Input data section start

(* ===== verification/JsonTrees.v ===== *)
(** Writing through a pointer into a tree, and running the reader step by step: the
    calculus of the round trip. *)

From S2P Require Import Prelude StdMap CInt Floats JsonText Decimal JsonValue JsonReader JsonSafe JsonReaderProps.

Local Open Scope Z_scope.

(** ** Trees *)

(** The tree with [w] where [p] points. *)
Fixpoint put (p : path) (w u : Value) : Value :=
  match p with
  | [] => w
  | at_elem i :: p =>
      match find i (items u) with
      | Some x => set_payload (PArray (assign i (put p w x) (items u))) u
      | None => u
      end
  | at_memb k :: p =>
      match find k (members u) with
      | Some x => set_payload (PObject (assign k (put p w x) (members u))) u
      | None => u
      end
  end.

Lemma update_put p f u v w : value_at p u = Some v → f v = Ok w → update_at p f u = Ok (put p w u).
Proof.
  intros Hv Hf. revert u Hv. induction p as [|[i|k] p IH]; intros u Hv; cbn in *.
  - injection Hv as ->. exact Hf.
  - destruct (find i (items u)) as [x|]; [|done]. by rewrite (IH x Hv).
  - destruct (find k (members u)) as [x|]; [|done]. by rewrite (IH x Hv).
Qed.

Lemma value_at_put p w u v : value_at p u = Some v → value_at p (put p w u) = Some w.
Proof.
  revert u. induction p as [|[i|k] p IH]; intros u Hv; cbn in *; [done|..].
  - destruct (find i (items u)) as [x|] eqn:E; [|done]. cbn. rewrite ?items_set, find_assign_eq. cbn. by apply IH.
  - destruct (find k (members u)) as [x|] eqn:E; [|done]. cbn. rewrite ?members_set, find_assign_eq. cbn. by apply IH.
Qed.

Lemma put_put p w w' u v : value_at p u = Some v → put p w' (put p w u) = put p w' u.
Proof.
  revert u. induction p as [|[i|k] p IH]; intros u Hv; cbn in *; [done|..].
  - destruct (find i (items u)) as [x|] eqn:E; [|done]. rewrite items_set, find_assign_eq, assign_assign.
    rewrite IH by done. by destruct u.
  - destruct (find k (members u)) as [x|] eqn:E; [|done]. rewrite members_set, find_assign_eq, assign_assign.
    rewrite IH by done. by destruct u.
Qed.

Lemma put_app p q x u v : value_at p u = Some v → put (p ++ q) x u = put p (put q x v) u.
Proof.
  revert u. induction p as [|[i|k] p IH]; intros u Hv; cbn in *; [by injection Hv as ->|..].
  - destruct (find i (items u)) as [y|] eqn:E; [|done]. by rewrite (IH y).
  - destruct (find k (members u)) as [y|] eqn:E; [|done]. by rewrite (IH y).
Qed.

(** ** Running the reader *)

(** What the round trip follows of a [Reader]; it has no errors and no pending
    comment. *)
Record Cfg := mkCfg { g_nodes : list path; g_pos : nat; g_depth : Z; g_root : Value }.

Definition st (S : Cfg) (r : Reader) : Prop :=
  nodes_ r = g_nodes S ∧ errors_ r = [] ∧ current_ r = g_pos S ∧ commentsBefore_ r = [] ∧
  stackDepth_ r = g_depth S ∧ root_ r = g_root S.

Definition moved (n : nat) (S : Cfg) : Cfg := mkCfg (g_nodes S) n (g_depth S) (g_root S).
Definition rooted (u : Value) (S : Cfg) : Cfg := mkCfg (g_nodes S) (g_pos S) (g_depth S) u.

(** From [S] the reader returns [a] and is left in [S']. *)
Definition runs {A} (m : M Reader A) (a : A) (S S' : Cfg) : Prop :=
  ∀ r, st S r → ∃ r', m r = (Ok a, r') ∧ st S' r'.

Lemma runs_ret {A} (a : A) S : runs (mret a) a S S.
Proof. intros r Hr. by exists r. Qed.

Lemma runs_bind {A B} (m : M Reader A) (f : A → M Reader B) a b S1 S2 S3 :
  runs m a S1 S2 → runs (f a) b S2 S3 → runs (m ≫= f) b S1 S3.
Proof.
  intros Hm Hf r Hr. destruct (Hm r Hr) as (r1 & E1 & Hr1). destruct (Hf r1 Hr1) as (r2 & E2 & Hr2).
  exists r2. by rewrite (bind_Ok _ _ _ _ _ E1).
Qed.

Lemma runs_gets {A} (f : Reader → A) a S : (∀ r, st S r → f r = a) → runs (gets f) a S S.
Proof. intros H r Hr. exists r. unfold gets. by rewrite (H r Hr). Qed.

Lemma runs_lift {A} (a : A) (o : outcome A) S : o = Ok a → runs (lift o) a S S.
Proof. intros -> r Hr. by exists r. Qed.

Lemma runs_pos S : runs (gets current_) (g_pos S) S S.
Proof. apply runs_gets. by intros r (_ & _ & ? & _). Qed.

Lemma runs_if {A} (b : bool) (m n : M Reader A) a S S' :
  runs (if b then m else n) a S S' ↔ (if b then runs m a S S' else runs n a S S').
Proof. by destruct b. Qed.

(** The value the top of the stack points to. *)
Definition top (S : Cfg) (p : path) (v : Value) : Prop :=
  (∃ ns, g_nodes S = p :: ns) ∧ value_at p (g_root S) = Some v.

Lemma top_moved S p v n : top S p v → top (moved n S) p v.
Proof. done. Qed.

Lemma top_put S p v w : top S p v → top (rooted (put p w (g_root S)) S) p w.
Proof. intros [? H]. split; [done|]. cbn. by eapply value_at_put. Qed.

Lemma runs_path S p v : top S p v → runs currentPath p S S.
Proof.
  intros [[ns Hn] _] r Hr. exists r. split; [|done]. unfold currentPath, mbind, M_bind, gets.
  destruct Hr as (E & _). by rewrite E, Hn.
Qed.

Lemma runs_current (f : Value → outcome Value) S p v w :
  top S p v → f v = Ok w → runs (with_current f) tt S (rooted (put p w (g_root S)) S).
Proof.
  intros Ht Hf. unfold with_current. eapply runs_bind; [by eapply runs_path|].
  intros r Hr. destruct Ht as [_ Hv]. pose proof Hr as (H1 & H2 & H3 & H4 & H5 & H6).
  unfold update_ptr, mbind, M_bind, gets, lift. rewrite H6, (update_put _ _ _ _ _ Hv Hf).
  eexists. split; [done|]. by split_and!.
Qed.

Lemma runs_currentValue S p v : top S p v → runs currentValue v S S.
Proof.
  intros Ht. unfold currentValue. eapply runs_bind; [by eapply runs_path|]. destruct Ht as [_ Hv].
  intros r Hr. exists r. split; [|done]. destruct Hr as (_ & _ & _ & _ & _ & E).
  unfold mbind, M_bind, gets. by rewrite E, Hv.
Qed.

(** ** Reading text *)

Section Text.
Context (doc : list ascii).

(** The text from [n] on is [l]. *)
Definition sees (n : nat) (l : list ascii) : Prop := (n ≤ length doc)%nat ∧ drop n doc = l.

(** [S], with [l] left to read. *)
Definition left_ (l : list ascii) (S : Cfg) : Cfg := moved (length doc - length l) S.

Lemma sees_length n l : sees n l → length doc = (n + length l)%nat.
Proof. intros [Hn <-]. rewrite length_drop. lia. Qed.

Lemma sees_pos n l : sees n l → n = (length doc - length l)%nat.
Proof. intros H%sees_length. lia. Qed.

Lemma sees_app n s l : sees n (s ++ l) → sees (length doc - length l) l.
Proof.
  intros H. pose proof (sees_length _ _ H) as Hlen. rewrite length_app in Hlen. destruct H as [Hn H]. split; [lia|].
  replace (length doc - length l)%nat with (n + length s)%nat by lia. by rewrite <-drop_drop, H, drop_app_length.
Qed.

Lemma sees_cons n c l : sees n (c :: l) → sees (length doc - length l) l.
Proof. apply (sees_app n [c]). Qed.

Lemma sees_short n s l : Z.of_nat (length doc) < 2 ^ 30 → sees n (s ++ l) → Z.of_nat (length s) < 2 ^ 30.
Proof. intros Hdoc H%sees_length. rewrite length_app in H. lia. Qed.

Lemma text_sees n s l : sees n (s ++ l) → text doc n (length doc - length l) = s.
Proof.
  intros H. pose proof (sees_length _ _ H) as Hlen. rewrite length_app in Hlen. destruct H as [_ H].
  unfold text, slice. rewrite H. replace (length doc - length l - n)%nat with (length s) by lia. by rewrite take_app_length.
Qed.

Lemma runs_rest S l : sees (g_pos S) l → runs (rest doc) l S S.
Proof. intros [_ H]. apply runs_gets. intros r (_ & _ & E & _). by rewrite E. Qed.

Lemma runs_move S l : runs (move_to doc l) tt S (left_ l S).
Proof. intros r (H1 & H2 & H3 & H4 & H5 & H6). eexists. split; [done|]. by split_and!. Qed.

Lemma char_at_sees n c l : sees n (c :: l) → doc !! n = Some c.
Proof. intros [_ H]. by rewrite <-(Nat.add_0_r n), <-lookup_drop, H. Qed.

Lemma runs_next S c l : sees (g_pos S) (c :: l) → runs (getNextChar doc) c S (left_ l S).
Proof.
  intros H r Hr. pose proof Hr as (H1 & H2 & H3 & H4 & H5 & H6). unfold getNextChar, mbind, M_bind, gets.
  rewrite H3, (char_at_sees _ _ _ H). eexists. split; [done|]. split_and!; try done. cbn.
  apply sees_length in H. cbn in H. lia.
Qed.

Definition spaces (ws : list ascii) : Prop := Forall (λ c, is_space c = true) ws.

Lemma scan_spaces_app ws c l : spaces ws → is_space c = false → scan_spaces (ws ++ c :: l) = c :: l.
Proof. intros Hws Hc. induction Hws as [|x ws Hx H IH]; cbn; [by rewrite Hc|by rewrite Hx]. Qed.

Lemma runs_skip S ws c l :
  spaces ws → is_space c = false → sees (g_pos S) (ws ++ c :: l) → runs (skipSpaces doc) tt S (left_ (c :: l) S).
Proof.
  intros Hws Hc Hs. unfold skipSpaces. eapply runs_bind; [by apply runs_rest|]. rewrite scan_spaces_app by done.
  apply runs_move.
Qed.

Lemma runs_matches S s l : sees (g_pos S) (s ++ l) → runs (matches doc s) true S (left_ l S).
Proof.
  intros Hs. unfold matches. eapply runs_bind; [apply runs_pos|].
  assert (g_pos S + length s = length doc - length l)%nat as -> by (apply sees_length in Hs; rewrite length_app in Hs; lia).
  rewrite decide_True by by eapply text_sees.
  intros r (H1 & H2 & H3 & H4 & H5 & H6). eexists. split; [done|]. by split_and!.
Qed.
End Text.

Input data section end
Input data section start

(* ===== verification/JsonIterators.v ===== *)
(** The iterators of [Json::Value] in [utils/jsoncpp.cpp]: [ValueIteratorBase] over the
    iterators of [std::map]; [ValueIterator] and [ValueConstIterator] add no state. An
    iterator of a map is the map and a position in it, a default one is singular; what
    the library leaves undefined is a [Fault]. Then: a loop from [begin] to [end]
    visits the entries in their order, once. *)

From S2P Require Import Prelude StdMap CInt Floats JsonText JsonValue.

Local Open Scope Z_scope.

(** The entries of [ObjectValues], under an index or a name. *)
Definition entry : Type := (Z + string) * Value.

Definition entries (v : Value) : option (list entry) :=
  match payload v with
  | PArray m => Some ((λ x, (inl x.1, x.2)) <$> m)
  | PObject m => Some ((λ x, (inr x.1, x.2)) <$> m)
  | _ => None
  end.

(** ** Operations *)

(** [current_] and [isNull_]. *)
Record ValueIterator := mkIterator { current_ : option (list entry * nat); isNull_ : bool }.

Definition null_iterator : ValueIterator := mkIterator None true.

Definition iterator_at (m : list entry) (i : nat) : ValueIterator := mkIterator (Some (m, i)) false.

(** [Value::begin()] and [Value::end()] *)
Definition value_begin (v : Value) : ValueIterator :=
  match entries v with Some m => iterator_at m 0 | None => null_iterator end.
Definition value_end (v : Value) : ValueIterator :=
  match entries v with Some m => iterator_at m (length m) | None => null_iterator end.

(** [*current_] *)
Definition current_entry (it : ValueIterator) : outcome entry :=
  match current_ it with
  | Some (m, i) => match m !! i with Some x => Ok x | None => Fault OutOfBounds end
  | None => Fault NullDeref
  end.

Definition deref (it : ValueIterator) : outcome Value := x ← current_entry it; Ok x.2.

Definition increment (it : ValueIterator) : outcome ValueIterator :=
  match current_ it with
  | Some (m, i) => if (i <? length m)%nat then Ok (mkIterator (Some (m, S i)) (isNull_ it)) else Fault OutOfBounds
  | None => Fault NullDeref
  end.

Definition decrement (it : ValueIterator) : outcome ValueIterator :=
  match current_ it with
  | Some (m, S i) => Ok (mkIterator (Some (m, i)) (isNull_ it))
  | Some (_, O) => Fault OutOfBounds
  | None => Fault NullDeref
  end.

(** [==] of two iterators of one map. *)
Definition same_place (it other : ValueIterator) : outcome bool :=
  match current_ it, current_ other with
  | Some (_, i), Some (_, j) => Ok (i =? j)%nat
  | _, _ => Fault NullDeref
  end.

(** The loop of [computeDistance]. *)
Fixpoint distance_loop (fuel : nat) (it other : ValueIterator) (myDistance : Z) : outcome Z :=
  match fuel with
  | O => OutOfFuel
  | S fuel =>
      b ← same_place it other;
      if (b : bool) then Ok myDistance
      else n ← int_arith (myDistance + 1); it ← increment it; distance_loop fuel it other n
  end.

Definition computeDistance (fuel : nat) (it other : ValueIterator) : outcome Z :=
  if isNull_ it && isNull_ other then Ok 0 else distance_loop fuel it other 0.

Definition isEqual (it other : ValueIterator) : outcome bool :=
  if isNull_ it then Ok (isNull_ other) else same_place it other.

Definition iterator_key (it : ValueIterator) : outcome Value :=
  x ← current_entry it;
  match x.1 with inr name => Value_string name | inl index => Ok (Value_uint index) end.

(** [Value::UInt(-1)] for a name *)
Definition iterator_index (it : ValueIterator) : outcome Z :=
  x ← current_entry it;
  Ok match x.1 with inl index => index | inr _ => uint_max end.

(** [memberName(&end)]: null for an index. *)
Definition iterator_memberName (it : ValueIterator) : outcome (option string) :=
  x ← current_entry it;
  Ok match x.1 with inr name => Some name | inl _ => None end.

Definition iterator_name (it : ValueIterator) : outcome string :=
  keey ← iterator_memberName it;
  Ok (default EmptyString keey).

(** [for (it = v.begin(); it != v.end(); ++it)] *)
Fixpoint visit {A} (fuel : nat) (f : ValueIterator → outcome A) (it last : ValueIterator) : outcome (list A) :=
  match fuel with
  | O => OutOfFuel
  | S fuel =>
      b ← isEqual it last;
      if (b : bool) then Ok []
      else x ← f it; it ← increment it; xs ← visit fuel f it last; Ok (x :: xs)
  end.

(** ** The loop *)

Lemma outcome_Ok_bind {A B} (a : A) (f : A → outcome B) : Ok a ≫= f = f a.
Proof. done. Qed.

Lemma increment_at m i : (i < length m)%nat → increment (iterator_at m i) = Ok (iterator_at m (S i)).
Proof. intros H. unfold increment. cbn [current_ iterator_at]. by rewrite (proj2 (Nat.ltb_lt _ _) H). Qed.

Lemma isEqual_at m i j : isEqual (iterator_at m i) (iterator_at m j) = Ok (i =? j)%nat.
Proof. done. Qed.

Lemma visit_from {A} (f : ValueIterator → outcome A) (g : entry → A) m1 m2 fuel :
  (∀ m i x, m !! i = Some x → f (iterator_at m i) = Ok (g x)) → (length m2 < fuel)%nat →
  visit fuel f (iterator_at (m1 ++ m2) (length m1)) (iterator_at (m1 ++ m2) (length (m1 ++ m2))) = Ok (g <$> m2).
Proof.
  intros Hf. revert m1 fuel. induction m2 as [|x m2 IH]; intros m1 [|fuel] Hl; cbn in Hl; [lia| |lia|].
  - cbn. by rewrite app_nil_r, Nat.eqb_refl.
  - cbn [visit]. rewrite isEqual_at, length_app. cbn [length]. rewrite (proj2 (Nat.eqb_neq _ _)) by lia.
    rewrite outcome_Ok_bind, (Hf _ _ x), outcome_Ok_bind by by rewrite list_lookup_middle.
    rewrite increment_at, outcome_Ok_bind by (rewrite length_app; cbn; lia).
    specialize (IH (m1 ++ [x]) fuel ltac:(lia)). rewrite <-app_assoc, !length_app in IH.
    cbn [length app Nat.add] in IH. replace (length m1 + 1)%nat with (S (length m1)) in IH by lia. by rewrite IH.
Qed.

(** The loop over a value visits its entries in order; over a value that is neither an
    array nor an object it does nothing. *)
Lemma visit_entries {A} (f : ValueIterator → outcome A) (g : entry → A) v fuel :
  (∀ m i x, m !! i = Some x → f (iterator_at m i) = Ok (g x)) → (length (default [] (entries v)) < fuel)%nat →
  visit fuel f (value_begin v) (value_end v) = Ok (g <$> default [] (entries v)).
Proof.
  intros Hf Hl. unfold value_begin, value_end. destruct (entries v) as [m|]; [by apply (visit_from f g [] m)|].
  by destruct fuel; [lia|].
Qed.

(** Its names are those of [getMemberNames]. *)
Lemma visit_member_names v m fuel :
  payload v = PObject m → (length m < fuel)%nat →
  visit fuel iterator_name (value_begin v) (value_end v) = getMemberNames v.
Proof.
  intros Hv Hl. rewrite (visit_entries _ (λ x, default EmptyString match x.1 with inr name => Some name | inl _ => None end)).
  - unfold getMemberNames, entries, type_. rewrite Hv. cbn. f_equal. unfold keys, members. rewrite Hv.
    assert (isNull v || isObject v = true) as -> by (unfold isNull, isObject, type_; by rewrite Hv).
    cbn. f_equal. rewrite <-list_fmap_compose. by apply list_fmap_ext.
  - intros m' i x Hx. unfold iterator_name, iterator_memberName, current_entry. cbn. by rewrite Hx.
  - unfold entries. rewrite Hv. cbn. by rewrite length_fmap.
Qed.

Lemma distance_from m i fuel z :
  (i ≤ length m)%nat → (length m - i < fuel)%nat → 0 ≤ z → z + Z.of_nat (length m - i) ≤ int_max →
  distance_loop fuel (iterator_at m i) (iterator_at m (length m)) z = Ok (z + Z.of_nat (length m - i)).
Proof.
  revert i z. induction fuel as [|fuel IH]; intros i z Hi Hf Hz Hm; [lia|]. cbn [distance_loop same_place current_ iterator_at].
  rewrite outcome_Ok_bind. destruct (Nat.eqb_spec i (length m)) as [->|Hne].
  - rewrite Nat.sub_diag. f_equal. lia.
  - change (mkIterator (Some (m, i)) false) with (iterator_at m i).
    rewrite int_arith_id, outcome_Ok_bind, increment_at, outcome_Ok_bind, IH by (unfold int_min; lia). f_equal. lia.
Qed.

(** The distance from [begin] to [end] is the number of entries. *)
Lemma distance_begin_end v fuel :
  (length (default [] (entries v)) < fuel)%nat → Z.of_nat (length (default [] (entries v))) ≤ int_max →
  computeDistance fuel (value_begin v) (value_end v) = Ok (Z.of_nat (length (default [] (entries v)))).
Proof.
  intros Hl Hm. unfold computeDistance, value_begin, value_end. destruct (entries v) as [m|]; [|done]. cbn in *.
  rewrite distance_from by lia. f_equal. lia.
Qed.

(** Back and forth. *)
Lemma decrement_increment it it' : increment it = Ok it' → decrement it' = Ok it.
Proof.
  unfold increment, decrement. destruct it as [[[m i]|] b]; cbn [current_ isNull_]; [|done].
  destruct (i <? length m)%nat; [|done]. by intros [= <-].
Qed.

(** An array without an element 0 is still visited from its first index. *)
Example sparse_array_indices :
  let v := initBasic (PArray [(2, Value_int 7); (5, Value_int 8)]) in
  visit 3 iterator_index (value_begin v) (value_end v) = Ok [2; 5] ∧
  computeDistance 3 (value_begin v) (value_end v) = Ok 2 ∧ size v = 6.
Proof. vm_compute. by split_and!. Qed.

Input data section end

◆ **To do**: Of the entries above, transcribe exactly those lines that fall between the line containing "(* ===== verification/JsonTrees.v ===== *)" and the line containing "match find i (items u) with", together with those two lines.

◆ **Task response**:
(* ===== verification/JsonTrees.v ===== *)
(** Writing through a pointer into a tree, and running the reader step by step: the
    calculus of the round trip. *)

From S2P Require Import Prelude StdMap CInt Floats JsonText Decimal JsonValue JsonReader JsonSafe JsonReaderProps.

Local Open Scope Z_scope.

(** ** Trees *)

(** The tree with [w] where [p] points. *)
Fixpoint put (p : path) (w u : Value) : Value :=
  match p with
  | [] => w
  | at_elem i :: p =>
      match find i (items u) with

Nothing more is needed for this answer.